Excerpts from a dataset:
* * * * * * *

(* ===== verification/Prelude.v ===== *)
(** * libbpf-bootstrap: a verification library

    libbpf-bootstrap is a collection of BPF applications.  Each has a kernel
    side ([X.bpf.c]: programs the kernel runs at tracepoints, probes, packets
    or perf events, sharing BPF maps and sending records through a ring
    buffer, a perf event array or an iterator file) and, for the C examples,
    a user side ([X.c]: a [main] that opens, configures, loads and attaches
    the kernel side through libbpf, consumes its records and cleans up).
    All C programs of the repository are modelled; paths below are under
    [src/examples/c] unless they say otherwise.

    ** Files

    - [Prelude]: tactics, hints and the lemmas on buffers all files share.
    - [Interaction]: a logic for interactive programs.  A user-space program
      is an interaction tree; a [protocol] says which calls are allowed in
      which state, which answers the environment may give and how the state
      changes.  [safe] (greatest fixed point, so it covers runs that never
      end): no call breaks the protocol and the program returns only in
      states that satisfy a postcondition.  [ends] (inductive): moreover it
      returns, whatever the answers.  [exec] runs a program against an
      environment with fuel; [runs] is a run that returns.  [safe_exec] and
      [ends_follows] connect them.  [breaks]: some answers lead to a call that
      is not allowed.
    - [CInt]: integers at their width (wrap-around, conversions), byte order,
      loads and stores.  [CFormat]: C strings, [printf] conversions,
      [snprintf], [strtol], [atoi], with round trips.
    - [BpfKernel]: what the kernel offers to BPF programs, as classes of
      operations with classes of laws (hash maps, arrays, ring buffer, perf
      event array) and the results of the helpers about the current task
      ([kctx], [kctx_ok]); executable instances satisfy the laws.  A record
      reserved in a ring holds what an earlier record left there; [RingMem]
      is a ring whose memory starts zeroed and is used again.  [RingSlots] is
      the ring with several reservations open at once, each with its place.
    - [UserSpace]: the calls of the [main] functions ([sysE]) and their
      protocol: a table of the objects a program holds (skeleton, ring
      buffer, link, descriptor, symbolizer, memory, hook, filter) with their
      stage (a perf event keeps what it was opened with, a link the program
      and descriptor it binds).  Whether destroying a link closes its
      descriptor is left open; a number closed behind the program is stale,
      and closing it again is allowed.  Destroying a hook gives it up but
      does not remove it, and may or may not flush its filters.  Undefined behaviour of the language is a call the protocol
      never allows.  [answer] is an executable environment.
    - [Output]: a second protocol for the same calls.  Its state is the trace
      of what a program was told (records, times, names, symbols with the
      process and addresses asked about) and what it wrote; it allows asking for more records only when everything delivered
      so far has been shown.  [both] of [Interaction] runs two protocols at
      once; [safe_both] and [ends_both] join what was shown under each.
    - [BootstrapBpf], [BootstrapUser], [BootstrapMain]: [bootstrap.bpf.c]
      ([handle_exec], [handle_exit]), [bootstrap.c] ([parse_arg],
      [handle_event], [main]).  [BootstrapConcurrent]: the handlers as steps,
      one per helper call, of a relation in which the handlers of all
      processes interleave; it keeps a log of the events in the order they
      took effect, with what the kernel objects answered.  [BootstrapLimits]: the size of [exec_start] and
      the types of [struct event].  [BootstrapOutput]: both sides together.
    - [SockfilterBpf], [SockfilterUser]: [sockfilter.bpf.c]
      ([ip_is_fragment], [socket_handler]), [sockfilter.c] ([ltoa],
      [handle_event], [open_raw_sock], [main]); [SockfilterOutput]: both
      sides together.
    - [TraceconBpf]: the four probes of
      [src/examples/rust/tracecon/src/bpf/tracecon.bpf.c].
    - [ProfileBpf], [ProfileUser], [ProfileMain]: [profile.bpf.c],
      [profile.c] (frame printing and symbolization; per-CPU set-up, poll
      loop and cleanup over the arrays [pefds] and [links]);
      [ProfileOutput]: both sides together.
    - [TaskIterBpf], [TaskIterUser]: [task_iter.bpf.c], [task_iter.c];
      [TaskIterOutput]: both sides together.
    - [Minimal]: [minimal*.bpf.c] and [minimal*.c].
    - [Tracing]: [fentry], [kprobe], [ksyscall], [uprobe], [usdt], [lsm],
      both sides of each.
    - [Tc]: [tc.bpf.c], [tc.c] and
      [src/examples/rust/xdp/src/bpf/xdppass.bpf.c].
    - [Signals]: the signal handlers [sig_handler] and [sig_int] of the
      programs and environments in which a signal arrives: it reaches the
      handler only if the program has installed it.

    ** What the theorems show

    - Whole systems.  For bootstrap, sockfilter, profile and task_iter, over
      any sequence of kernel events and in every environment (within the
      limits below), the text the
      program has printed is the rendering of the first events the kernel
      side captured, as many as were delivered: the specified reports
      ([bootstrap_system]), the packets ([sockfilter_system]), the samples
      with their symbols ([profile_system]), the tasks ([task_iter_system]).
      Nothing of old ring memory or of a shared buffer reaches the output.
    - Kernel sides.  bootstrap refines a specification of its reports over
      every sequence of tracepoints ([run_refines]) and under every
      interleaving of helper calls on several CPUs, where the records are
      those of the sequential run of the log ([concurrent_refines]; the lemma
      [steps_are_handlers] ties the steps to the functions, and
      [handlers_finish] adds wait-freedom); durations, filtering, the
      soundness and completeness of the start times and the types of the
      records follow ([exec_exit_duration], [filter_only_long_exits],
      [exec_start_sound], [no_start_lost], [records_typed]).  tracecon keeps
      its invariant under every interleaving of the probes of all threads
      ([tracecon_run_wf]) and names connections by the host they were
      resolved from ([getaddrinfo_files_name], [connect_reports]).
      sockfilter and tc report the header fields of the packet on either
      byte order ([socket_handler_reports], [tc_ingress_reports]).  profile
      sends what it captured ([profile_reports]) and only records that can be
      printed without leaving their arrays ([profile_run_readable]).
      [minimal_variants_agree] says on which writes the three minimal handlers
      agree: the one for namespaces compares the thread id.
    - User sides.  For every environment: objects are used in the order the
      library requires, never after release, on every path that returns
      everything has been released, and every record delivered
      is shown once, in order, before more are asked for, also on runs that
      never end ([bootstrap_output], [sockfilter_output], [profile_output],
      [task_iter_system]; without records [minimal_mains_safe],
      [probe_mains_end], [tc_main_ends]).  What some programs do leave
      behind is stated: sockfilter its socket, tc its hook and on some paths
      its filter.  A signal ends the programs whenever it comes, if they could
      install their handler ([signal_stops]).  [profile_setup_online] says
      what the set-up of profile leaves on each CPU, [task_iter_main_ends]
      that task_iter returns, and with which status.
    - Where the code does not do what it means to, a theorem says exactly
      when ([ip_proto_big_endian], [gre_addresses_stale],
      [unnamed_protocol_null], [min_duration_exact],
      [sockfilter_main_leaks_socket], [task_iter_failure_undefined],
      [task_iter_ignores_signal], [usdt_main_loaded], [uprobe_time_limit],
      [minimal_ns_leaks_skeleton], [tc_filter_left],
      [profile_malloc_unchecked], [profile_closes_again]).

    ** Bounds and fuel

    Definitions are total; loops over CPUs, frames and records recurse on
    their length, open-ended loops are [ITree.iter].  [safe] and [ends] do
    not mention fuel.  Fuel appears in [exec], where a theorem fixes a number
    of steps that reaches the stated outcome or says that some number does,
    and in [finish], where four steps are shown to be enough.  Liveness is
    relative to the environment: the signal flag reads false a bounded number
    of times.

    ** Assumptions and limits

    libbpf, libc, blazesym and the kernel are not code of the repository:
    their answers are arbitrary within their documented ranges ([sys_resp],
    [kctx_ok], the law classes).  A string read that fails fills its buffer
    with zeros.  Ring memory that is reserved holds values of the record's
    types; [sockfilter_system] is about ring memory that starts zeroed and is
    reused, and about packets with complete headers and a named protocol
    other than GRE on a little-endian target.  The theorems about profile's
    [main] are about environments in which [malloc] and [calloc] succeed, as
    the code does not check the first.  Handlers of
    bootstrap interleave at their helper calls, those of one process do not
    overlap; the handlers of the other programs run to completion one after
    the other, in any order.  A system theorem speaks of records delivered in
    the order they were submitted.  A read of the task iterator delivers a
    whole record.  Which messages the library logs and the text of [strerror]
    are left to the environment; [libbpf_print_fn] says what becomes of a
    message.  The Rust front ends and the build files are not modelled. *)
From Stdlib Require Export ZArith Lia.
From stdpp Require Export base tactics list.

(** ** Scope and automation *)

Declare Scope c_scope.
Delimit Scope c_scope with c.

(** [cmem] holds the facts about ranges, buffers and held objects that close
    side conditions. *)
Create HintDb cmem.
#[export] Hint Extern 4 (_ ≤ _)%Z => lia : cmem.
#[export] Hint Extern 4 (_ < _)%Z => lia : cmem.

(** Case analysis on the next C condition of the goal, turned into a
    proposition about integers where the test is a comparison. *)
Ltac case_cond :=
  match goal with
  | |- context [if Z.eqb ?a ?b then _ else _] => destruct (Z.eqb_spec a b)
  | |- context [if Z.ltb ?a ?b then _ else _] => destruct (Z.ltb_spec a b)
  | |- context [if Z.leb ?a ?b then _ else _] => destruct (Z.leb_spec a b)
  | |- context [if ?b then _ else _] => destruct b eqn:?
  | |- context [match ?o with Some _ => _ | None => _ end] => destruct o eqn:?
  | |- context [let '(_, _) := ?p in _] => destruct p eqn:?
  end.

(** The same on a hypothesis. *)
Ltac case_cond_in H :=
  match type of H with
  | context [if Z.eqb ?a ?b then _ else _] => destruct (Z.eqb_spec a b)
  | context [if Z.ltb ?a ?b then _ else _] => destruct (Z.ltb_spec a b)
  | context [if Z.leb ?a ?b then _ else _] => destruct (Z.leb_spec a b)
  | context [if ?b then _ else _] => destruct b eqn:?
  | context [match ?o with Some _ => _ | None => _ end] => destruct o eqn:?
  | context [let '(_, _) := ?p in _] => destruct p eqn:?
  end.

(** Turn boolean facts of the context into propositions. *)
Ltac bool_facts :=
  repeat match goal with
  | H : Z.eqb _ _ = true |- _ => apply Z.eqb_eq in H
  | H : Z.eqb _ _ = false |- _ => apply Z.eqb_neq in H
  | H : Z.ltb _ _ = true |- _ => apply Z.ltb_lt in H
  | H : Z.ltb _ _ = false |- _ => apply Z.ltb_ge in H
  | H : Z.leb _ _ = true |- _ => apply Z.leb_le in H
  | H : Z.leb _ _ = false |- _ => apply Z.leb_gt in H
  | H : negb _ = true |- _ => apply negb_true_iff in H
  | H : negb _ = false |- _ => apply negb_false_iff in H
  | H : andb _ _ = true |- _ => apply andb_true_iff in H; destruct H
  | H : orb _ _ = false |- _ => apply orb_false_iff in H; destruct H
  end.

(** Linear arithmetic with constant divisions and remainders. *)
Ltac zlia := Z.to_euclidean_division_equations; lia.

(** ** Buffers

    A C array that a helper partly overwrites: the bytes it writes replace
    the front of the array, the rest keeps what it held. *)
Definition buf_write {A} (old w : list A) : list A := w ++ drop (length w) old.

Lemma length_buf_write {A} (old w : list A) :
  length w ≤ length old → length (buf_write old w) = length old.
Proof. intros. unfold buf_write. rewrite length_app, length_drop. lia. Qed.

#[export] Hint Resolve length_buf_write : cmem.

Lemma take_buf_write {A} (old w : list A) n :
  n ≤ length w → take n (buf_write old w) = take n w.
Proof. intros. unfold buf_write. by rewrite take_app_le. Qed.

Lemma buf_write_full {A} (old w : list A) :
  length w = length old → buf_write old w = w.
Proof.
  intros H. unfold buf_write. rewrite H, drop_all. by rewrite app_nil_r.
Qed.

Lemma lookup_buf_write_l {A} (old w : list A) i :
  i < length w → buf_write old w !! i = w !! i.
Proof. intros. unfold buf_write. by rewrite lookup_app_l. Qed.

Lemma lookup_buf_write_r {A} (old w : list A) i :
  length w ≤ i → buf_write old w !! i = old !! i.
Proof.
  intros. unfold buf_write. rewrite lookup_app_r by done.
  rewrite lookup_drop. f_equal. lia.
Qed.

* * * * * * *

Please write out, exactly as they appear above, only the lines in the stretch from the line with "(** ** Buffers" through the line with "Proof. intros. unfold buf_write. by rewrite lookup_app_l.".

(** ** Buffers

    A C array that a helper partly overwrites: the bytes it writes replace
    the front of the array, the rest keeps what it held. *)
Definition buf_write {A} (old w : list A) : list A := w ++ drop (length w) old.

Lemma length_buf_write {A} (old w : list A) :
  length w ≤ length old → length (buf_write old w) = length old.
Proof. intros. unfold buf_write. rewrite length_app, length_drop. lia. Qed.

#[export] Hint Resolve length_buf_write : cmem.

Lemma take_buf_write {A} (old w : list A) n :
  n ≤ length w → take n (buf_write old w) = take n w.
Proof. intros. unfold buf_write. by rewrite take_app_le. Qed.

Lemma buf_write_full {A} (old w : list A) :
  length w = length old → buf_write old w = w.
Proof.
  intros H. unfold buf_write. rewrite H, drop_all. by rewrite app_nil_r.
Qed.

Lemma lookup_buf_write_l {A} (old w : list A) i :
  i < length w → buf_write old w !! i = w !! i.
Proof. intros. unfold buf_write. by rewrite lookup_app_l. Qed.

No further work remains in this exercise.